A. Craig Lockhart, MD
A. Craig Lockhart, MD, Professor of Medicine, University of Miami Sylvester Comprehensive Cancer Center, applauded the study for making patient-reported outcomes a prespecified endpoint and described the value of having this information. Dr. Lockhart was the invited discussant. “The U.S. Food and Drug Administration defines patient-reported outcome as any report of the status of a patient’s health that the patient directly reports to you. It’s not coming from the patient and then being translated through the clinical trials team or the investigator. This is important because clinicians tend to underestimate how severe a particular side effect can be. This is coming directly from the patient…. These data from patients are very good and may improve the risk/benefit assessment when we are trying to decide whether a new therapy is meaningful or not.”
Patient-reported outcomes add value to clinical trials, continued Dr. Lockhart. The data inform how different therapies being compared will impact particular toxicities and how these side effects can be ameliorated by various interventions. Patient-reported outcomes can also be used in screening for eligibility for trials and can help explain treatment dropouts—another factor often underreported in studies. Moreover, they can add information in evaluating the health-related economic value of a drug.

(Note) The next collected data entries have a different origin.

Lemma fingerprint_plain t name : text_identities t ->
  Canonical.norm (fingerprint_rows t name) = fingerprint_rows t name /\ Canonical.no_float (fingerprint_rows t name) = true.
Proof.
  intros Ht. rewrite fingerprint_rows_identities. cbn [Canonical.norm Canonical.no_float]. rewrite map_map.
  assert (forall e, e ∈ identities_of t name -> Canonical.norm (row_fingerprint e) = row_fingerprint e /\ Canonical.no_float (row_fingerprint e) = true) as H.
  { intros e (r & <- & Hr)%list_elem_of_In%in_map_iff. apply list_elem_of_In in Hr. unfold by_id in Hr. rewrite py_sorted_perm in Hr.
    unfold row_fingerprint. cbn [fst snd]. destruct (dict_get name UNIQUE_FIELDS) as [f |] eqn:Ef; [| done]. cbn [fmap option_fmap option_map].
    destruct (Ht name f r Ef Hr) as [-> | [v ->]]; done. }
  split.
  - f_equal. apply map_ext_in. intros e He%list_elem_of_In. by apply H.
  - apply forallb_forall. intros x (e & <- & He%list_elem_of_In)%in_map_iff. by apply H.
Qed.

(** A digest determines the normal form of what it was taken of. *)
Lemma stable_digest_inj v w :
  Canonical.no_float (Canonical.norm v) = true -> Canonical.no_float (Canonical.norm w) = true ->
  stable_digest v = stable_digest w -> Canonical.norm v = Canonical.norm w \/ collide (stable_text v) (stable_text w).
Proof.
  unfold stable_digest, stable_text. generalize (Canonical.norm v) as x, (Canonical.norm w) as y. intros x y Hx Hy E.
  destruct (decide (Canonical.text_by dump_str x = Canonical.text_by dump_str y)) as [Et | Hne].
  - left. destruct (Canonical.text_injective dump_str (fun x => ex_intro _ _ eq_refl) dump_str_tail x Hx
              y ","%char EmptyString ","%char EmptyString) as [Eq _]; [done | done | done | by rewrite Et | done].
  - by right.
Qed.

Lemma tables_normal t names : text_identities t ->
  let sorted := JObj (map (fun n => (n, fingerprint_rows t n)) (py_sorted String.leb names)) in
  Canonical.norm (JObj (map (fun n => (n, fingerprint_rows t n)) names)) = sorted /\ Canonical.no_float sorted = true.
Proof.
  intros Ht. split.
  - rewrite Canonical.norm_obj, (py_sorted_map String.leb Canonical.key_of_le (fun n => (n, fingerprint_rows t n))) by done.
    rewrite map_map. f_equal. apply map_ext. intros n. f_equal. by apply fingerprint_plain.
  - cbn [Canonical.no_float]. apply forallb_forall. intros [n v] (x & [= <- <-] & _)%in_map_iff. by apply fingerprint_plain.
Qed.

Lemma same_fingerprints t t' names name :
  map (fun n => (n, fingerprint_rows t n)) names = map (fun n => (n, fingerprint_rows t' n)) names ->
  name ∈ names -> identities_of t name = identities_of t' name.
Proof.
  intros E Hin. pose proof (map_graph_inj _ _ _ _ E Hin) as Ef.
  rewrite !fingerprint_rows_identities in Ef. injection Ef as Ef. revert Ef.
  assert (Inj eq eq row_fingerprint) by exact row_fingerprint_inj. apply (inj (fmap row_fingerprint)).
Qed.

(** Equal fingerprints, equal ids and identities. *)
Lemma fingerprint_binds t t' :
  text_identities t -> text_identities t' -> inventory_fingerprint t = inventory_fingerprint t' ->
  (forall name, name ∈ ENTITY_MODELS -> identities_of t name = identities_of t' name) \/ collide (fingerprint_text t) (fingerprint_text t').
Proof.
  unfold inventory_fingerprint, fingerprint_text. generalize ENTITY_MODELS as names. intros names Ht Ht' E.
  destruct (tables_normal t names Ht) as [En Hn], (tables_normal t' names Ht') as [En' Hn'].
  apply stable_digest_inj in E as [E | ?]; [| by right | by rewrite En | by rewrite En'].
  left. intros name Hin. rewrite En, En' in E. injection E as E.
  eapply same_fingerprints; [exact E |]. by rewrite py_sorted_perm.
Qed.

(** A preview applies to the inventory it was made for: when an
    apply takes effect, every table has the ids and identities it had when the
    plan was built (unless the two fingerprinted texts collide), nobody else's preview is
    applied, and the plan is the confirmed one, unexpired and without
    conflicts. *)
Theorem stale_preview_refused plan_id digest key actor op now s r s' p then_ :
  apply_import repr_of column_ok int_of parse_datetime plan_id digest key actor op now s = Ok (r, s') -> s' <> s ->
  previews s !! plan_id = Some p -> p_inventory_digest p = inventory_fingerprint then_ ->
  text_identities (inv s) -> text_identities then_ ->
  p_actor p = actor /\ p_plan_digest p = digest /\ now < p_expires_at p /\ conflict_count (p_plan p) = 0 /\
  ((forall name, name ∈ ENTITY_MODELS -> identities_of (inv s) name = identities_of then_ name) \/
   collide (fingerprint_text (inv s)) (fingerprint_text then_)).
Proof.
  unfold apply_import. intros H Hs Hp Hdig Ht Ht'. revert H. destruct (List.find _ _) as [o |].
  { destruct (negb _); [done |]. destruct (o_result o); [| done]. intros [= _ ->]. done. }
  rewrite Hp. destruct (Z.eqb_spec (p_actor p) actor) as [Ea |]; cbn [negb]; [| done].
  destruct (String.eqb_spec (p_plan_digest p) digest) as [Ed |]; cbn [negb]; [| done].
  destruct (Z.leb_spec (p_expires_at p) now) as [| Hex]; [done |]. destruct (p_status p) eqn:Est; try done.
  2: { destruct (p_result p); [| done]. intros [= _ ->]. done. }
  destruct (String.eqb_spec (inventory_fingerprint (inv s)) (p_inventory_digest p)) as [Ef |]; cbn [negb]; [| done].
  destruct (model_validate _ _) as [d |]; [| done]. destruct (Z.eqb_spec (conflict_count (p_plan p)) 0) as [Ec |]; cbn [negb]; [| done].
  intros _. split_and!; try done. apply fingerprint_binds; [done | done | congruence].
Qed.
End Once.

(** *** An instance *)

Definition lab_datetime (v : json) : option string := match v with JStr s => Some s | _ => None end.
Definition lab_empty : db := Db ∅ ∅ [].
Definition lab_document : json :=
  JObj (model_dump (Inventory "2026-01-01T00:00:00Z" [] [] [("hardware", [[("id", JInt 9); ("name", JStr "pve")]])] [])).

Definition lab_previewed : result error built * db :=
  preview_inventory_transfer (fun _ => EmptyString) lab_datetime "now" lab_document [] 1 "plan" 0 lab_empty.

Definition lab_applied : db :=
  (apply_inventory_transfer (fun _ => EmptyString) (fun _ _ => true) (fun _ => None) lab_datetime "plan"
     (match lab_previewed.1 with Ok b => plan_digest b | Err _ => EmptyString end) "key" 1 "op" 60 lab_previewed.2).2.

“If we have a new treatment that’s very expensive, the observation of great patient-reported outcomes can add some economic impetus to suggest that, despite its expense, a given treatment is really having an impact on patients’ quality of life,” he explained.
IMbrave150 Data: ‘Clinically Meaningful’
Dr. Lockhart noted that the IMbrave150 investigators “checked many of the boxes” for the optimal use of patient-reported outcomes. They identified these outcomes as a key endpoint, described the underlying hypothesis, and provided evidence validating the outcomes and their formal measurement. He recommended that the published manuscript include the statistical approach for dealing with missing data and acknowledge the specific limitations of the patient-reported outcomes that were provided. “But they’re off to a pretty good start here,” he said.
As for the specific findings reported by Dr. Galle, Dr. Lockhart assessed a slower deterioration in quality of life and less decline in physical function as not only being statistically significant, but clinically meaningful. “When we look at the forest plot, almost everything except jaundice appears to be clearly on the side of atezolizumab and bevacizumab, even in the subgroup analysis. Overall, the patient-reported outcomes correspond with the progression-free and overall survival data that were previously presented for IMbrave150,” he added. “Again, this is reassuring that we’re not only seeing improvements in performance—as in overall survival—but the quality-of-life measures seem to follow.”
Finally, according to Dr. Lockhart, the new findings “bolster the case that IMbrave150 is practice-changing. We’ll likely be considering this combination for front-line therapy in our patients.”
DISCLOSURE: Dr. Lockhart has received institutional research funding from Astellas Pharma, Bristol-Myers Squibb, Merck, and Sarah Cannon Research Institute.